++++ INFORMATION ++++

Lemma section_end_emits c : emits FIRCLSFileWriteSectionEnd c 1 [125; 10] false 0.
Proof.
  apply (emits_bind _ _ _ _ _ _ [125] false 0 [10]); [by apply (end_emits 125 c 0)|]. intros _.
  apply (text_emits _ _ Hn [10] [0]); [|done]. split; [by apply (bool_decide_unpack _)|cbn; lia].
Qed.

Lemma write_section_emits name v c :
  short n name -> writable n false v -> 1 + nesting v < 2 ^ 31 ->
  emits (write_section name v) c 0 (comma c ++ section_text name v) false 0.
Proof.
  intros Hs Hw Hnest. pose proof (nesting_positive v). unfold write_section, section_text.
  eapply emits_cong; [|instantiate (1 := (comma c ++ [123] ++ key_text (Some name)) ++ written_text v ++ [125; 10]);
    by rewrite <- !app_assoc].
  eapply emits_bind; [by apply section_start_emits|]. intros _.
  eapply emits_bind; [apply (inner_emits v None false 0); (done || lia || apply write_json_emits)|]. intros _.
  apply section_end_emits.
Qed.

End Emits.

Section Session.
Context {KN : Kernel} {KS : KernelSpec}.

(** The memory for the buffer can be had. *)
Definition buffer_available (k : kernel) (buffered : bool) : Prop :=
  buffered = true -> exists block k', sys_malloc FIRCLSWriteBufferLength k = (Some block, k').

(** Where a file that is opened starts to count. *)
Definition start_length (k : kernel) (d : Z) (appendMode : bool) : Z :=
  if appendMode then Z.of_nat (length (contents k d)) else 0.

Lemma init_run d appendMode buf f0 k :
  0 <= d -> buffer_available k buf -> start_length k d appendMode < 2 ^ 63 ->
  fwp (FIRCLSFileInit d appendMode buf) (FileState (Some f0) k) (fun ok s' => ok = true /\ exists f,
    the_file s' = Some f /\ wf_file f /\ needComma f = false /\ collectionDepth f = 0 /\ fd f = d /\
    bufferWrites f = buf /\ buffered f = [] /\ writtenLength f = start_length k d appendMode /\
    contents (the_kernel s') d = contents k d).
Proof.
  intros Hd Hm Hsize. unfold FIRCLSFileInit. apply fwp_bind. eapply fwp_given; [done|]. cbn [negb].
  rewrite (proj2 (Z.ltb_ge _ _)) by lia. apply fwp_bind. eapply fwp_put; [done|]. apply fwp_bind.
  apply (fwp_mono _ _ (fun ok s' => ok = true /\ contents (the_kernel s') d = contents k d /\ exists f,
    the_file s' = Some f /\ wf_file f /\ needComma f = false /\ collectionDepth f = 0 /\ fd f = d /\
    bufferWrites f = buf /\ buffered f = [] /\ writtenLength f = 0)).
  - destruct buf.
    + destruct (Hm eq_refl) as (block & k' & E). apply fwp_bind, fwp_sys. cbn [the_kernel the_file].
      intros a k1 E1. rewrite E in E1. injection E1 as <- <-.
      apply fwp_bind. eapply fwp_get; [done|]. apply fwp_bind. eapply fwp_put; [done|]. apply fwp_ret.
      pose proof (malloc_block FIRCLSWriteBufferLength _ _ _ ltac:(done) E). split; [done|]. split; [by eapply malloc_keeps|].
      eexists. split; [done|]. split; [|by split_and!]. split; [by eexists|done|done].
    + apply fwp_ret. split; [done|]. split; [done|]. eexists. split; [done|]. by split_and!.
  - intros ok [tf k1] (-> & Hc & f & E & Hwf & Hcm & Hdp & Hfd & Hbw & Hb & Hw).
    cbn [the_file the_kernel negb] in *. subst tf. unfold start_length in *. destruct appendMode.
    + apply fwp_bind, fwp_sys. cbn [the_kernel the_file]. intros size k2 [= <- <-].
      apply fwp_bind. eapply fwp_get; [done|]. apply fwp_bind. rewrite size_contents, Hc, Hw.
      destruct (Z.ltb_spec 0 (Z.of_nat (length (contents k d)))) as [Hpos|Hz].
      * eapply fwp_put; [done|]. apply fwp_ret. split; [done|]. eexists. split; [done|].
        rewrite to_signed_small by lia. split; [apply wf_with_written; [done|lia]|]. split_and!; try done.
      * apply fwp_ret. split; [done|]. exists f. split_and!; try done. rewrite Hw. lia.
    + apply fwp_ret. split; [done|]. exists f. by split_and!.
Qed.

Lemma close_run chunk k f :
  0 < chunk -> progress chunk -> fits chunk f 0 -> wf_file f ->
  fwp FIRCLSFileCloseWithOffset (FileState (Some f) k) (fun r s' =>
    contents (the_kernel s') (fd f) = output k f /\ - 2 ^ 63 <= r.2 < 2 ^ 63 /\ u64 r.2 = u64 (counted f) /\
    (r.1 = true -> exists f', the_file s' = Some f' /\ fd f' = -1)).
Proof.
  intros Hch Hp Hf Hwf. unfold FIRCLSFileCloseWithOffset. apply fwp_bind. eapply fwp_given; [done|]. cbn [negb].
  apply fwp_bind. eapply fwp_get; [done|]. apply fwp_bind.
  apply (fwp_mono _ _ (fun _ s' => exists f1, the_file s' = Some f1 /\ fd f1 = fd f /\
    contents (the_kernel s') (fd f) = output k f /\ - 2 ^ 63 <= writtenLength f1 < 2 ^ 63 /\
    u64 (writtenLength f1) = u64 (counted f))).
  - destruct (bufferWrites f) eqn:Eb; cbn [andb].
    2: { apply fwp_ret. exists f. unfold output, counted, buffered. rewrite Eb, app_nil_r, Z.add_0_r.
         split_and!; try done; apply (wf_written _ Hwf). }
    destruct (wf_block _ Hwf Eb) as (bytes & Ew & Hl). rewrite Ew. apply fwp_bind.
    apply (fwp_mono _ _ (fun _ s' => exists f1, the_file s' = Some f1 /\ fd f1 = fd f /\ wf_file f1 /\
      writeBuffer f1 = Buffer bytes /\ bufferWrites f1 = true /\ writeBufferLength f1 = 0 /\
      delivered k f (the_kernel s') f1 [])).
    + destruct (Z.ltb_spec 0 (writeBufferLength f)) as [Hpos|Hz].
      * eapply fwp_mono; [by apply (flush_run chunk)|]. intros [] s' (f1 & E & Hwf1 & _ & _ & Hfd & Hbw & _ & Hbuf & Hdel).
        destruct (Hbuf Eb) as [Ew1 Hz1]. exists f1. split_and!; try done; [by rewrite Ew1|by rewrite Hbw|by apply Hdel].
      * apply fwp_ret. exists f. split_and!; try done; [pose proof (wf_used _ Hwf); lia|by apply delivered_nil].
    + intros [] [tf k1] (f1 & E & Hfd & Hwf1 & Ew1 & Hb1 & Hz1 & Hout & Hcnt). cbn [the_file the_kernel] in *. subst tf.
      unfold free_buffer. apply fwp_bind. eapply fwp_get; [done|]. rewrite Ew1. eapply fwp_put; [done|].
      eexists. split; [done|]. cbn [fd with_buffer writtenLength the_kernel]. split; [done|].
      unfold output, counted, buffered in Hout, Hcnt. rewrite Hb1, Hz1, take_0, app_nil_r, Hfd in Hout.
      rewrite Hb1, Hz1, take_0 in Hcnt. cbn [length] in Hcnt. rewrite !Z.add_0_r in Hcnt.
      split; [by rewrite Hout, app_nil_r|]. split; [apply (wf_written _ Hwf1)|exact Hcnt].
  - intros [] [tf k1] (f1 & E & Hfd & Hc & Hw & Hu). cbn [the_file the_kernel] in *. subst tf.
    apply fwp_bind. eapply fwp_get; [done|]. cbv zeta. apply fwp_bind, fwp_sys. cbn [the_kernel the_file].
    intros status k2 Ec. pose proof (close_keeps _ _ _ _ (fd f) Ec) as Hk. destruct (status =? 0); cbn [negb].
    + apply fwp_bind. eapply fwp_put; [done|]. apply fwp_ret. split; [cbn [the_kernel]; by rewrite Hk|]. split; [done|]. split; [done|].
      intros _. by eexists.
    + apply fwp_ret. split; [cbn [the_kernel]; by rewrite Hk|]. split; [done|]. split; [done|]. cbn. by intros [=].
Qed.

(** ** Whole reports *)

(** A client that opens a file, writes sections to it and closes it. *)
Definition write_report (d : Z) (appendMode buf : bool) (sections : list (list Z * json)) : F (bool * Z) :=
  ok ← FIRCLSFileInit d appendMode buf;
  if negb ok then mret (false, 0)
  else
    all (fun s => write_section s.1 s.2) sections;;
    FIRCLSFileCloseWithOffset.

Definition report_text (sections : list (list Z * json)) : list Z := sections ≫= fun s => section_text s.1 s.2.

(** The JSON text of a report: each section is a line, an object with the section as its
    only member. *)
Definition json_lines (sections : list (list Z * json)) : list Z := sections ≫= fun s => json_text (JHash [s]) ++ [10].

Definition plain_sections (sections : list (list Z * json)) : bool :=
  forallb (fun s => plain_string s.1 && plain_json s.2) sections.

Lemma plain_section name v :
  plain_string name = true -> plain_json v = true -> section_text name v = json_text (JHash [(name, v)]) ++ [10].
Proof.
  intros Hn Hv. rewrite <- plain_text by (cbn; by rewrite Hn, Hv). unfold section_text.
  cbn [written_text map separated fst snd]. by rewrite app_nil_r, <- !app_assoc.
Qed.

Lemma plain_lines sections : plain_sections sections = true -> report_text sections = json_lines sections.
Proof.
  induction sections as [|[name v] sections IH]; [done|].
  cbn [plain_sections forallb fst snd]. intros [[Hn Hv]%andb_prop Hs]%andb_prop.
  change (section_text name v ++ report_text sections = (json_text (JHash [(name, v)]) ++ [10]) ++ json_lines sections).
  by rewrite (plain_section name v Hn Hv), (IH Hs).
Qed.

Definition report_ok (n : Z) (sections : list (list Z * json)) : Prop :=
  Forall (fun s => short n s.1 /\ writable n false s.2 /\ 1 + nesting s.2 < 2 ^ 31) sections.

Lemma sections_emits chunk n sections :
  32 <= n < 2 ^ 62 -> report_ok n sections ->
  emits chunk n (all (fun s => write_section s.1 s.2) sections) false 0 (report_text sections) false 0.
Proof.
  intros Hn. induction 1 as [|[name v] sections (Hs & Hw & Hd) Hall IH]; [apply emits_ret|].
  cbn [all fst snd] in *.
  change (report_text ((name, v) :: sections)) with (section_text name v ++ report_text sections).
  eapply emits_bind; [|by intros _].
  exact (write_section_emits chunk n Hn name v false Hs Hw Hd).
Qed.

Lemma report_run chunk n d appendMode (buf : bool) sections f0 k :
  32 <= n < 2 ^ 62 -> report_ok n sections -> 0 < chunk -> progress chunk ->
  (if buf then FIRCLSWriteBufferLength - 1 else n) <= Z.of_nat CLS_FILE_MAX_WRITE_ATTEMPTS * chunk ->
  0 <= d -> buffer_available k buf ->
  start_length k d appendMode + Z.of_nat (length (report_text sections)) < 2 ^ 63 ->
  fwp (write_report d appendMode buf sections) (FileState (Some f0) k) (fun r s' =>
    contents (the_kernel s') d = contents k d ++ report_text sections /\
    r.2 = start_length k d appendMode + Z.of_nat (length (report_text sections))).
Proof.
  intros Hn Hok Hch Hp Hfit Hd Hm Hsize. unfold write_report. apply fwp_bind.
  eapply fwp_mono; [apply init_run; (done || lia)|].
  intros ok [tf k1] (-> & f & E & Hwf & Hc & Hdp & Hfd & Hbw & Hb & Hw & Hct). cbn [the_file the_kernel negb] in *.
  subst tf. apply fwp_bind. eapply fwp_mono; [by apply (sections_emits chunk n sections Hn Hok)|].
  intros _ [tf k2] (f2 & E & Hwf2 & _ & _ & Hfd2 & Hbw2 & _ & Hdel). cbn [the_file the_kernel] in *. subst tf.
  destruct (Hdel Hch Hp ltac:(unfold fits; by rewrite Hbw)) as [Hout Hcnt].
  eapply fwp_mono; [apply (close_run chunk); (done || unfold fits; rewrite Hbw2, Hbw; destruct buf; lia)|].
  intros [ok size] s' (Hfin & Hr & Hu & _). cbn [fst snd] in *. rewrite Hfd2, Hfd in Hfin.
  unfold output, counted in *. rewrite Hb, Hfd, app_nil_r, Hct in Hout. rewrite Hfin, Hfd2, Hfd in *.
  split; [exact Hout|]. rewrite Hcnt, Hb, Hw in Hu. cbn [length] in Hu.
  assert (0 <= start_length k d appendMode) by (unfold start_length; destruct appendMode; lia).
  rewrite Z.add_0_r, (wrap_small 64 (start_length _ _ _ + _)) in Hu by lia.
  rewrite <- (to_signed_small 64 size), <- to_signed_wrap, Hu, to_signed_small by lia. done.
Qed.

++++

Reproduce verbatim only the segment of the listing bounded by the line containing "intros Hn Hok" and the line containing "intros ok [tf k1] (-> & f", with both boundary lines included.

* EXPECTED ANSWER *
  intros Hn Hok Hch Hp Hfit Hd Hm Hsize. unfold write_report. apply fwp_bind.
  eapply fwp_mono; [apply init_run; (done || lia)|].
  intros ok [tf k1] (-> & f & E & Hwf & Hc & Hdp & Hfd & Hbw & Hb & Hw & Hct). cbn [the_file the_kernel negb] in *.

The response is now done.